Navin Michael1, Liangjian Lu2, Delicia Shu Qin Ooi3, Chang-Yien Chan2,3, Kashthuri Thirumugan1, Suresh Anand Sadananthan1, Pottumarthi V. Prasad4, Marielle Fortier5, See Ling Loy6,7, Tan Kok Hian8,9, Fabian Yap7,10,11, Yap Seng Chong12, Keith Godfrey13, Peter Gluckman14, Johan G. Eriksson12,15,16, Yung Seng Lee3, Karen Moritz17, Shiao-Yng Chan12, Mary Wlodek1,18,19, and S. Sendhil Velan1
1Singapore Institute for Clinical Sciences, Singapore, Singapore, 2Khoo Teck Puat-National University Children's Medical Institute, National University Health System, Singapore, Singapore, 3Department of Paediatrics, Yong Loo Lin School of Medicine, National University of Singapore, Singapore, Singapore, 4Department of Radiology, NorthShore University Health System, Evanston, IL, United States, 5Department of Diagnostic and Interventional Imaging, KK Women’s and Children’s Hospital, Singapore, Singapore, 6Department of Reproductive Medicine, KK Women's and Children's Hospital, Singapore, Singapore, 7Duke-NUS Medical School, Singapore, Singapore, 8Department of Maternal Fetal Medicine, KK Women's and Children's Hospital, Singapore, Singapore, 9Academic Medicine, Duke-National University of Singapore Graduate Medical School, Singapore, Singapore, 10Department of Pediatrics, KK Women's and Children's Hospital, Singapore, Singapore, 11Lee Kong Chian School of Medicine, Nanyang Technological University, Singapore, Singapore, 12Department of Obstetrics and Gynaecology and Human Potential Translational Research Programme, Yong Loo Lin School of Medicine, National University of Singapore, Singapore, Singapore, 13MRC Lifecourse Epidemiology Centre and NIHR Southampton Biomedical Research Centre, University of Southampton and University Hospital Southampton NHS Foundation Trust, Southampton, United Kingdom, 14Liggins Institute, University of Auckland, Auckland, New Zealand, 15Department of General Practice and Primary Health Care, University of Helsinki, Helsinki, Finland, 16Folkhälsan Research Center, Helsinki, Helsinki, Finland, 17School of Biomedical Sciences, Faculty of Medicine, The University of Queensland, Brisbane, Australia, 18School of Molecular Sciences, The University of Western Australia, Crawley, Australia, 19Obstetrics and Gynaecology, University of Melbourne, Parkville, Australia
Synopsis
Keywords: Kidney, Diffusion/other diffusion imaging techniques, Intravoxel Incoherent Motion Imaging, Renal Inflammation
Developmental factors that impair nephrogenesis
can increase risk for chronic kidney disease (CKD). The early stages of CKD are
characterized by an increased infiltration of inflammatory cells into the renal
interstitium, which can restrict the molecular diffusion of water.

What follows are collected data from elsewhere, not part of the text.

#[export] Instance set_address : Setter address := fun v r =>
  MkXfer v (endpoint r) (type r) (stage r) (ep_seq r) (xcycle r) (tx r) (tx_len r) (tx_ptr
    r) (rx r) (rx_len r) (rx_ptr r) (tok1 r) (tok2 r) (crc1 r) (crc2 r).
#[export] Instance set_endpoint : Setter endpoint := fun v r =>
  MkXfer (address r) v (type r) (stage r) (ep_seq r) (xcycle r) (tx r) (tx_len r) (tx_ptr
    r) (rx r) (rx_len r) (rx_ptr r) (tok1 r) (tok2 r) (crc1 r) (crc2 r).
#[export] Instance set_type : Setter type := fun v r =>
  MkXfer (address r) (endpoint r) v (stage r) (ep_seq r) (xcycle r) (tx r) (tx_len r)
    (tx_ptr r) (rx r) (rx_len r) (rx_ptr r) (tok1 r) (tok2 r) (crc1 r) (crc2 r).
#[export] Instance set_stage : Setter stage := fun v r =>
  MkXfer (address r) (endpoint r) (type r) v (ep_seq r) (xcycle r) (tx r) (tx_len r)
    (tx_ptr r) (rx r) (rx_len r) (rx_ptr r) (tok1 r) (tok2 r) (crc1 r) (crc2 r).
#[export] Instance set_ep_seq : Setter ep_seq := fun v r =>
  MkXfer (address r) (endpoint r) (type r) (stage r) v (xcycle r) (tx r) (tx_len r)
    (tx_ptr r) (rx r) (rx_len r) (rx_ptr r) (tok1 r) (tok2 r) (crc1 r) (crc2 r).
#[export] Instance set_xcycle : Setter xcycle := fun v r =>
  MkXfer (address r) (endpoint r) (type r) (stage r) (ep_seq r) v (tx r) (tx_len r)
    (tx_ptr r) (rx r) (rx_len r) (rx_ptr r) (tok1 r) (tok2 r) (crc1 r) (crc2 r).
#[export] Instance set_tx : Setter tx := fun v r =>
  MkXfer (address r) (endpoint r) (type r) (stage r) (ep_seq r) (xcycle r) v (tx_len r)
    (tx_ptr r) (rx r) (rx_len r) (rx_ptr r) (tok1 r) (tok2 r) (crc1 r) (crc2 r).
#[export] Instance set_tx_len : Setter tx_len := fun v r =>
  MkXfer (address r) (endpoint r) (type r) (stage r) (ep_seq r) (xcycle r) (tx r) v
    (tx_ptr r) (rx r) (rx_len r) (rx_ptr r) (tok1 r) (tok2 r) (crc1 r) (crc2 r).
#[export] Instance set_tx_ptr : Setter tx_ptr := fun v r =>
  MkXfer (address r) (endpoint r) (type r) (stage r) (ep_seq r) (xcycle r) (tx r) (tx_len
    r) v (rx r) (rx_len r) (rx_ptr r) (tok1 r) (tok2 r) (crc1 r) (crc2 r).
#[export] Instance set_rx : Setter rx := fun v r =>
  MkXfer (address r) (endpoint r) (type r) (stage r) (ep_seq r) (xcycle r) (tx r) (tx_len
    r) (tx_ptr r) v (rx_len r) (rx_ptr r) (tok1 r) (tok2 r) (crc1 r) (crc2 r).
#[export] Instance set_rx_len : Setter rx_len := fun v r =>
  MkXfer (address r) (endpoint r) (type r) (stage r) (ep_seq r) (xcycle r) (tx r) (tx_len
    r) (tx_ptr r) (rx r) v (rx_ptr r) (tok1 r) (tok2 r) (crc1 r) (crc2 r).
#[export] Instance set_rx_ptr : Setter rx_ptr := fun v r =>
  MkXfer (address r) (endpoint r) (type r) (stage r) (ep_seq r) (xcycle r) (tx r) (tx_len
    r) (tx_ptr r) (rx r) (rx_len r) v (tok1 r) (tok2 r) (crc1 r) (crc2 r).
#[export] Instance set_tok1 : Setter tok1 := fun v r =>
  MkXfer (address r) (endpoint r) (type r) (stage r) (ep_seq r) (xcycle r) (tx r) (tx_len
    r) (tx_ptr r) (rx r) (rx_len r) (rx_ptr r) v (tok2 r) (crc1 r) (crc2 r).
#[export] Instance set_tok2 : Setter tok2 := fun v r =>
  MkXfer (address r) (endpoint r) (type r) (stage r) (ep_seq r) (xcycle r) (tx r) (tx_len
    r) (tx_ptr r) (rx r) (rx_len r) (rx_ptr r) (tok1 r) v (crc1 r) (crc2 r).
#[export] Instance set_crc1 : Setter crc1 := fun v r =>
  MkXfer (address r) (endpoint r) (type r) (stage r) (ep_seq r) (xcycle r) (tx r) (tx_len
    r) (tx_ptr r) (rx r) (rx_len r) (rx_ptr r) (tok1 r) (tok2 r) v (crc2 r).
#[export] Instance set_crc2 : Setter crc2 := fun v r =>
  MkXfer (address r) (endpoint r) (type r) (stage r) (ep_seq r) (xcycle r) (tx r) (tx_len
    r) (tx_ptr r) (rx r) (rx_len r) (rx_ptr r) (tok1 r) (tok2 r) (crc1 r) v.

We found
that maternal gestational diabetes and preterm birth were associated with 2-fold
and 4-fold higher risk of having restricted water diffusion (IVIM diffusion
coefficient < 10
th centile) in the renal cortex of preadolescents,
respectively. Preadolescents with restricted diffusion had elevated urinary
pro-inflammatory, chemotactic and pro-fibrotic cytokines, without elevations in
blood markers of systemic inflammation, which was suggestive of renal
inflammation.
Background
The burden of chronic kidney disease (CKD) is high
in Singapore, with the country having the 4th highest prevalence and
the 7th highest incidence of kidney failures, globally1. Current approaches for primary
prevention of CKD have been focused on adults and on the two major upstream
risk factors for CKD, diabetes and hypertension. There is considerable evidence
that the risks for CKD can originate in-utero, and that perinatal perturbations
can impair nephrogenesis, which ceases by the 36th week of gestation2, 3. The resulting nephron deficit can
impose a higher filtration load on the remaining nephrons. The compensatory
hyperfiltration and glomerular/tubular hypertrophy of the individual nephrons
to meet the higher filtration load can increase the risk for renal injury and sclerosis.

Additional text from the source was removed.